Closed SeanNaren closed 2 years ago
One thing that might be interesting is to pivot to a code only model. This would make a pretty cool changeup from your traditional models. I'll need to scour a few research papers to see what's commonly used in this space (I assume some cleaned up version of GitHub!)
Just to document, the Pile dataset contains a GitHub portion, however, it seems to be missing from the HF hub.
Hey Sean, any update on what you plan to use for training data here? I'm very interested in this project :)
Yo @nateraw thanks for checking this out man!
I've actually been thinking about training a code-based LM as opposed to your standard the pile/c4 trained on typical text. What do you think @nateraw?
Looking at this dataset currently: https://huggingface.co/datasets/codeparrot/github-code but need to figure out the size of the dataset in tokens for training time estimates/optimality (I retrained a gpt tokenizer on the dataset using tokenizers to get a rough estimate).
I had a look at this dataset: https://huggingface.co/datasets/CodedotAI/code_clippy_github which is much larger however it seems streaming mode fails, maybe because the files are not being recognized as downloadable:
running:
from datasets import load_dataset
ds = load_dataset("CodedotAI/code_clippy_github", streaming=True, split='train')
print(next(iter(ds)))
gives me:
Traceback (most recent call last):
File "/Users/sean.narenthiran/Code/SmallScience/data/test.py", line 4, in <module>
print(next(iter(ds)))
File "/Users/sean.narenthiran/anaconda3/lib/python3.9/site-packages/datasets/iterable_dataset.py", line 599, in __iter__
for key, example in self._iter():
File "/Users/sean.narenthiran/anaconda3/lib/python3.9/site-packages/datasets/iterable_dataset.py", line 579, in _iter
yield from ex_iterable
File "/Users/sean.narenthiran/anaconda3/lib/python3.9/site-packages/datasets/iterable_dataset.py", line 110, in __iter__
yield from self.generate_examples_fn(**self.kwargs)
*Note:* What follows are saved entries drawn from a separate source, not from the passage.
(** * AI Voice Note Summarizer: the upload-transcribe-summarize pipeline

    A shallow embedding of the two programs of the repository:

    - the Express backend (index.js): the handler of
      [POST /api/transcribe-and-summarize], with the file system, the two
      outbound providers, the console and the HTTP response as an explicit
      world threaded through a state-and-exception monad;
    - the React frontend (App.js): [handleSubmit] and the submit button of
      the render function, as a trace of the effects they perform.

    JavaScript strings are represented by [string], holding the UTF-8 bytes
    of the text.  JavaScript numbers are IEEE 754 binary64 values,
    represented by [spec_float]. *)

From Stdlib Require Import ZArith NArith Ascii String List Bool Lia.
From Stdlib Require Import SpecFloat DecimalString.
From stdpp Require Import base option list gmap strings.

Set Warnings "-register-all".

Local Open Scope string_scope.
Local Open Scope list_scope.

(** ** JavaScript values *)

(** The values that JSON text, provider replies and response bodies are
    made of.  An object is the list of its own properties in insertion
    order, each key occurring once; the engine's reordering of
    integer-like keys is not modelled. *)
Inductive value : Type :=
  | VUndefined
  | VNull
  | VBool (b : bool)
  | VNumber (f : spec_float)
  | VString (s : string)
  | VArray (items : list value)
  | VObject (fields : list (string * value)).

(** ToBoolean: [undefined], [null], [false], [+0], [-0], [NaN] and the
    empty string are falsy; every object and array is truthy. *)
Definition truthy (v : value) : bool :=
  match v with
  | VUndefined | VNull => false
  | VBool b => b
  | VNumber (S754_zero _) | VNumber S754_nan => false
  | VNumber _ => true
  | VString s => negb (String.eqb s EmptyString)
  | VArray _ | VObject _ => true
  end.

(** [a || b] on values. *)
Definition js_or (a b : value) : value := if truthy a then a else b.

(** Own-property read [o.k] on an object's property list. *)
Fixpoint obj_get (fields : list (string * value)) (k : string) : value :=
  match fields with
  | [] => VUndefined
  | (k', v) :: rest => if String.eqb k k' then v else obj_get rest k
  end.

(** CreateDataProperty: a repeated key overwrites the earlier value. *)
Fixpoint obj_set (fields : list (string * value)) (k : string) (v : value)
  : list (string * value) :=
  match fields with
  | [] => [(k, v)]
  | (k', v') :: rest =>
      if String.eqb k k' then (k, v) :: rest else (k', v') :: obj_set rest k v
  end.

(** ** JSON.parse *)

Module JSON.

(** *** Numbers: decimal literal to binary64, round to nearest even *)

Definition prec : Z := 53.
Definition emax : Z := 1024.

(** The double nearest to [(-1)^neg * d * 10^e]. *)
Definition decimal_to_double (neg : bool) (d : Z) (e : Z) : spec_float :=
  match d with
  | Zpos _ =>
      if (0 <=? e)%Z
      then binary_normalize prec emax ((if neg then Z.opp d else d) * 10 ^ e) 0 false
      else
        let '(q, e', l) := SFdiv_core_binary prec emax d 0 (10 ^ (- e)) 0 in
        binary_round_aux prec emax neg q e' l
  | _ => S754_zero neg
  end.

Definition digit_of (c : ascii) : option Z :=
  let n := N_of_ascii c in
  if ((48 <=? n) && (n <=? 57))%N then Some (Z.of_N n - 48)%Z else None.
File "/Users/sean.narenthiran/.cache/huggingface/modules/datasets_modules/datasets/CodedotAI--code_clippy_github/7d50e1f3328c8a1a567b018fdce90807226766cf93ee4877711f93570ae949b2/code_clippy_github.py", line 177, in _generate_examples
with gzip.open(file, "rb") as f:
File "/Users/sean.narenthiran/anaconda3/lib/python3.9/gzip.py", line 58, in open
binary_file = GzipFile(filename, gz_mode, compresslevel)
File "/Users/sean.narenthiran/anaconda3/lib/python3.9/gzip.py", line 173, in __init__
fileobj = self.myfileobj = builtins.open(filename, mode or 'rb')
FileNotFoundError: [Errno 2] No such file or directory: 'https://huggingface.co/datasets/CodedotAI/code_clippy_github/resolve/main/github-dedup-000000000000.json.gz'
I took the code parrot dataset. (Python split), trained retrained a GPT tokenizer and tokenized the entire dataset to get an estimate on dataset size. This gave me ~15 billion tokens. Based on the chinchilla paper, to train a 1 billion parameter model we'll need ~20.2 billion tokens.
Will have to try fix the CoedotAI clippy dataset which is substantially larger.
I've managed to fix the dataset! I've opened a PR here: https://huggingface.co/datasets/CodedotAI/code_clippy_github/discussions/6
I've decided for now to just go for a bog standard NLP dataset that has streaming out the box. I weighed up the use of something more exotic to train a code based LM however to keep this minimal, let's try to re-use as much as possible.
I've been taking a peak at The Pile + C4 which are huge beefy English based datasets.
I also noted that The Pile has streaming support using HF datasets, and if that works that might be a game changer!